Except that the market for players is set on a national basis, while revenues vary by locale. That is, Seattle must pay the same for top talent as New York, though it can never make as much money as the larger market. Smulyan will take in only about $1.5 million in local TV contracts this year, compared with the Yankees' haul of $42 million. His ability to compete in the free-agent marketplace is seriously compromised. In any other industry he might look for a specialty market to fill, but, "You don't do niches in baseball," he says. "It's not like I say, 'I've got the best middle relief in baseball, come see my guys work innings five through seven.' This game depends on parity."
Increasingly, owners are asking their cities and states for enough extra income to maintain this parity. By threatening to move his team to St. Petersburg, Reinsdorf got Chicago and Illinois to build the White Sox a new stadium. The income from 85 private suites and a two-level club restaurant has kept his White Sox in the black. "Had we stayed in the old stadium, we'd be filing Chapter 11," Reinsdorf says. Baltimore, Montreal and Milwaukee got similar concessions from local officials. Detroit and San Francisco are trying to do the same.
But in most cases, income from such sources cannot keep pace with current spending levels; revenue from sky boxes is just some 12-12 pitcher's walking-around money. There are exceptions—and this only compounds the parity problem. The rich teams—New York's and Los Angeles's, for instance—really do get richer, but it may increase the burden on smaller municipalities already so hard-pressed that they are cutting essential services.
In the meantime, there will be some downscaling in baseball. "What's going to happen is, the stars will still get the money, but the little guys are going to get squeezed out," says Reinsdorf. "You'll see a lot more young players, and fewer backup shortstops making $800,000." And when that doesn't get it done? "We could collude," suggests Reinsdorf.
A joke. But it seems likely that management and labor will have to strike a new deal to ease the increasing financial strains. Says Bavasi, "Things may be so out of control at this point that we will finally have conditions that will result in a real change. The time will come when potential owners in existing cities are not available. Maybe then, in those dire straits, the union will come to management and say, Let's make a deal."
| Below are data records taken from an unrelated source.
(** X19. A transform that works character by character and keeps the two
    quotes makes the scan transparent: joining [result] gives the text with
    every character transformed. *)
Theorem scan_charwise_transform (h : char -> char) (x : text) (w : World) :
  (forall q, is_quote q = true -> h q = q) ->
  exists r calls,
    scan (total_transform (map h)) x w = (Ok r, log_calls w calls)
    /\ PyStr.join [] r = map h x.
Proof.
  intros Hh. destruct (scan_pieces x) as (pieces & E & Q & H).
  exists (map (piece_output (map h)) pieces), (piece_calls pieces).
  split; [apply H|]. rewrite join_nil_concat, <- E.
  clear E H. induction pieces as [|p ps IH]; [reflexivity|].
  simpl in Q. apply andb_true_iff in Q as [Qp Qs].
  simpl. rewrite map_app, IH by exact Qs. f_equal.
  destruct p as [s|q]; [reflexivity|]. simpl in *. now rewrite Hh.
Qed.

Lemma scan_charwise_transform_witness :
  (forall q, is_quote q = true -> (fun c => if c =? 97 then 65 else c) q = q)
  /\ exists r calls,
       scan (total_transform (map (fun c => if c =? 97 then 65 else c)))
            (lit "a 'a' a") quiet_world
       = (Ok r, log_calls quiet_world calls)
       /\ PyStr.join [] r
          = map (fun c => if c =? 97 then 65 else c) (lit "a 'a' a").
Proof.
  assert (H : forall q, is_quote q = true ->
                        (fun c => if c =? 97 then 65 else c) q = q).
  { intros q Hq. unfold is_quote in Hq. apply orb_true_iff in Hq.
    destruct Hq as [Hq|Hq]; apply N.eqb_eq in Hq; subst q; reflexivity. }
  split; [exact H|].
  exact (scan_charwise_transform (fun c => if c =? 97 then 65 else c)
           (lit "a 'a' a") quiet_world H).
Defined.
(** [int x] lies between zero and [x], less than one away from [x]. *)
Lemma py_int_toward_zero (x : pyfloat) :
  (Qabs (inject_Z (py_int x)) <= Qabs x)%Q
  /\ (Qabs (x - inject_Z (py_int x)) < 1)%Q.
Proof.
  rewrite py_int_truncates. destruct x as [n d].
  cbn [Qnum Qden]. unfold Qabs, Qle, Qlt, Qminus, Qplus, Qopp, inject_Z.
  cbn [Qnum Qden].
  pose proof (Z.div_mod (Z.abs n) (Zpos d) ltac:(discriminate)) as Hdm.
  pose proof (Z.mod_pos_bound (Z.abs n) (Zpos d) ltac:(reflexivity)) as Hb.
  pose proof (Z.div_pos (Z.abs n) (Zpos d) (Z.abs_nonneg n) ltac:(reflexivity))
    as Hq.
  set (q := Z.abs n / Zpos d) in *. set (r := Z.abs n mod Zpos d) in *.
  rewrite Pos2Z.inj_mul. change (Zpos 1) with 1.
  destruct (Z.abs_spec n) as [[Hn Ha] | [Hn Ha]];
    destruct (Z.sgn_spec n) as [[Hn' Hs] | [[Hn' Hs] | [Hn' Hs]]];
    try lia; rewrite Hs; split; nia.
Qed.




(** ** Running the main loop *)

Lemma count_events_app (p : Event -> bool) (a b : list Event) :
  count_events p (a ++ b) = (count_events p a + count_events p b)%nat.
Proof. unfold count_events. rewrite filter_app, length_app. reflexivity. Qed.

Lemma loop_body_no_cleanup (it : Iteration) (pc : option Z) :
  count_events is_release (fst (loop_body it pc)) = 0%nat
  /\ count_events is_destroy (fst (loop_body it pc)) = 0%nat.
Proof.
  unfold loop_body.
  destruct (on_read it) as [[[|] captured] | e]; cbn [negb];
    [| split; reflexivity | split; reflexivity].
  destruct (on_model it) as [results | e]; [| split; reflexivity].
  destruct (annotate results (mkSt captured pc)) as [[[] | e] s];
    [| split; reflexivity].
  destruct (on_imshow it) as [[] | e]; [| split; reflexivity].
  destruct (on_waitKey it) as [key | e]; [| split; reflexivity].
  destruct (Z.land key 255 =? 113); split; reflexivity.
Qed.

Lemma main_loop_no_cleanup (script : list Iteration) :
  forall pc : option Z,
    count_events is_release (fst (main_loop script pc)) = 0%nat
    /\ count_events is_destroy (fst (main_loop script pc)) = 0%nat.
Proof.
  induction script as [| it rest IH]; intros pc.
  - split; reflexivity.
  - cbn [main_loop]. pose proof (loop_body_no_cleanup it pc) as [Hr Hd].
    destruct (loop_body it pc) as [ev [pc' | | e]]; cbn [fst] in *;
      [| split; assumption | split; assumption].
    specialize (IH pc'). destruct IH as [Hr' Hd'].
    destruct (main_loop rest pc') as [ev' c]. cbn [fst] in *.
    rewrite !count_events_app. split; lia.
Qed.

Lemma main_loop_app (pre : list Iteration) :
  forall (pc0 pc : option Z) (rest : list Iteration),
    snd (main_loop pre pc0) = Next pc ->
    main_loop (pre ++ rest) pc0
    = (fst (main_loop pre pc0) ++ fst (main_loop rest pc),
       snd (main_loop rest pc)).
Proof.
  induction pre as [| it pre' IH]; intros pc0 pc rest H.
  - cbn in H. inversion H; subst. cbn [app main_loop fst].
    destruct (main_loop rest pc); reflexivity.
  - cbn [app main_loop] in *.
    destruct (loop_body it pc0) as [ev [pc' | | e]]; cbn [snd] in H;
      [| discriminate H | discriminate H].
    destruct (main_loop pre' pc') as [ev' c] eqn:E. cbn [snd] in H. subst c.
    rewrite (IH pc' pc rest) by (rewrite E; reflexivity).
    rewrite E. cbn [fst snd]. rewrite app_assoc. reflexivity.
Qed.

Lemma main_loop_leaves (it : Iteration) (post : list Iteration) (pc : option Z) :
  falls_through it pc = false -> main_loop (it :: post) pc = loop_body it pc.
Proof.
  unfold falls_through. cbn [main_loop].
  destruct (loop_body it pc) as [ev [pc' | | e]]; cbn [snd]; intros H;
    [discriminate H | reflexivity | reflexivity].
Qed.

Lemma main_loop_inv (script : list Iteration) :
  forall pc0 : option Z,
    terminated (exit_of (snd (main_loop script pc0))) = true ->
    exists (pre : list Iteration) (it : Iteration) (post : list Iteration)
           (pc : option Z),
      script = pre ++ it :: post
      /\ snd (main_loop pre pc0) = Next pc
      /\ falls_through it pc = false.
Proof.
  induction script as [| it rest IH]; intros pc0 H.
  - discriminate H.
  - destruct (falls_through it pc0) eqn:E.
    + unfold falls_through in E. cbn [main_loop] in H.
      destruct (loop_body it pc0) as [ev [pc' | | e]] eqn:B; cbn [snd] in E;
        [| discriminate E | discriminate E].
      destruct (main_loop rest pc') as [ev' c] eqn:R. cbn [snd] in H.
      destruct (IH pc') as [pre [it' [post [pc [Hs [Hp Hf]]]]]].
      { rewrite R. exact H. }
      exists (it :: pre), it', post, pc. subst rest.
      split; [reflexivity |]. split; [| exact Hf].
      cbn [main_loop]. rewrite B.
      destruct (main_loop pre pc') as [ev'' c'']. exact Hp.
    + exists [], it, rest, pc0. repeat split. exact E.
Qed.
They are beginning to deal already. The owners and players have gotten together to launch a Joint Economic Study Committee, on which management and labor are equally represented by high-level economists. What the committee is studying includes increased NFL-style revenue sharing among teams, to narrow the gap between have and have-not franchises. The committee is also looking at whether there might be merit in tying salaries directly to revenue, as happens in the NBA, where players are guaranteed 53% of the profits. Such measures may seem extreme, but something extreme is necessary.